## WHAT YOU NEED TO DO
Please copy each line from the entries that contains the string "rstrip".

## DATA TO EXAMINE

(** * CVSS base score from a vector string: the calculator of cvssCalculator.py

    A shallow embedding of [parse_vector], [roundup_1_dec], [cvss31_base],
    [cvss40_base] and [compute_from_vector], and the properties of the
    specification settled against it.

    Conventions of the embedding:
    - a Python [str] is a [string]; a character is a code point below 256;
    - a Python [dict] with string keys is a [gmap string _];
    - a Python [float] is a primitive binary64 [float]; [+ - * /] and the
      comparisons are the IEEE 754 operations, rounding to nearest even;
    - a raised exception is the [Raise] case of [result]; the constructors of
      [exn] say which [raise] of the module (or of the interpreter) it is. *)

From Stdlib Require Import ZArith Floats Ascii String List.
From stdpp Require Import gmap strings.

Set Warnings "-inexact-float".
Local Open Scope string_scope.

(** ** Exceptions and results *)

Inductive exn : Type :=
| KeyError (key : string)
    (** [d[key]] with [key] absent; [cvss31_base] catches it (line 76) *)
| MalformedVector
    (** line 29: ValueError, the string does not start with CVSS: *)
| MissingVersion
    (** line 34: ValueError, the version pattern does not match *)
| InvalidMetric (e : string)
    (** line 77: ValueError built from the caught [KeyError e] *)
| MissingMetrics (missing : list string)
    (** line 122: ValueError listing the joined [missing] keys *)
| UnsupportedVersion (ver : string)
    (** line 145: ValueError carrying the version *)
| ProviderUnavailable (cause : string)
    (** line 111: RuntimeError, the import of the cvss package failed *)
| ProviderError (detail : string)
    (** whatever [CVSS4(vector).base_score] raises *)
| CeilNaN
    (** [math.ceil] of a NaN: ValueError of the interpreter *)
| FloatOverflow.
    (** OverflowError of the interpreter: [math.ceil] of an infinity,
        [pow] out of range, an int too large for a float *)

Inductive result (A : Type) : Type :=
| Ok (a : A)
| Raise (e : exn).
Arguments Ok {A} a.
Arguments Raise {A} e.

#[global] Instance result_ret : MRet result := @Ok.
#[global] Instance result_bind : MBind result := fun A B f r =>
  match r with
  | Ok a => f a
  | Raise e => Raise e
  end.

(** [d[k]] on a dict. *)
Definition getitem {V : Type} (d : gmap string V) (k : string) : result V :=
  match d !! k with
  | Some v => Ok v
  | None => Raise (KeyError k)
  end.

(** ** The [str] methods the parser uses *)

Module Str.

(** [str.isspace] on one character, for code points below 256:
    TAB..CR, FS..US, SPACE, NEL and NBSP. *)
Definition isspace (c : ascii) : bool :=
  let n := N_of_ascii c in
  ((9 <=? n) && (n <=? 13) || (28 <=? n) && (n <=? 32)
   || (n =? 133) || (n =? 160))%N.

Fixpoint lstrip (s : string) : string :=
  match s with
  | String c s' => if isspace c then lstrip s' else s
  | EmptyString => EmptyString
  end.

Fixpoint rstrip (s : string) : string :=
  match s with
  | String c s' =>
      match rstrip s' with
      | EmptyString => if isspace c then EmptyString else String c EmptyString
      | r => String c r
      end
  | EmptyString => EmptyString
  end.

(** [s.strip()] *)
Definition strip (s : string) : string := rstrip (lstrip s).

(** [s.startswith(p)] *)
Fixpoint startswith (s p : string) {struct p} : bool :=
  match p, s with
  | EmptyString, _ => true
  | String a p', String b s' => Ascii.eqb a b && startswith s' p'
  | String _ _, EmptyString => false
  end.

(** [c in s] for a one-character [c] *)
Fixpoint contains (c : ascii) (s : string) : bool :=
  match s with
  | String d s' => if Ascii.eqb d c then true else contains c s'
  | EmptyString => false
  end.

(** [s.split(sep)] for a one-character [sep]: never empty, one more
    segment than there are separators. *)
Fixpoint split (sep : ascii) (s : string) : list string :=
  match s with
  | String c s' =>
      if Ascii.eqb c sep then EmptyString :: split sep s'
      else match split sep s' with
           | seg :: segs => String c seg :: segs
           | [] => [String c EmptyString]
           end
  | EmptyString => [EmptyString]
  end.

## THE COMPLETED TASK
Fixpoint rstrip (s : string) : string :=
      match rstrip s' with
Definition strip (s : string) : string := rstrip (lstrip s).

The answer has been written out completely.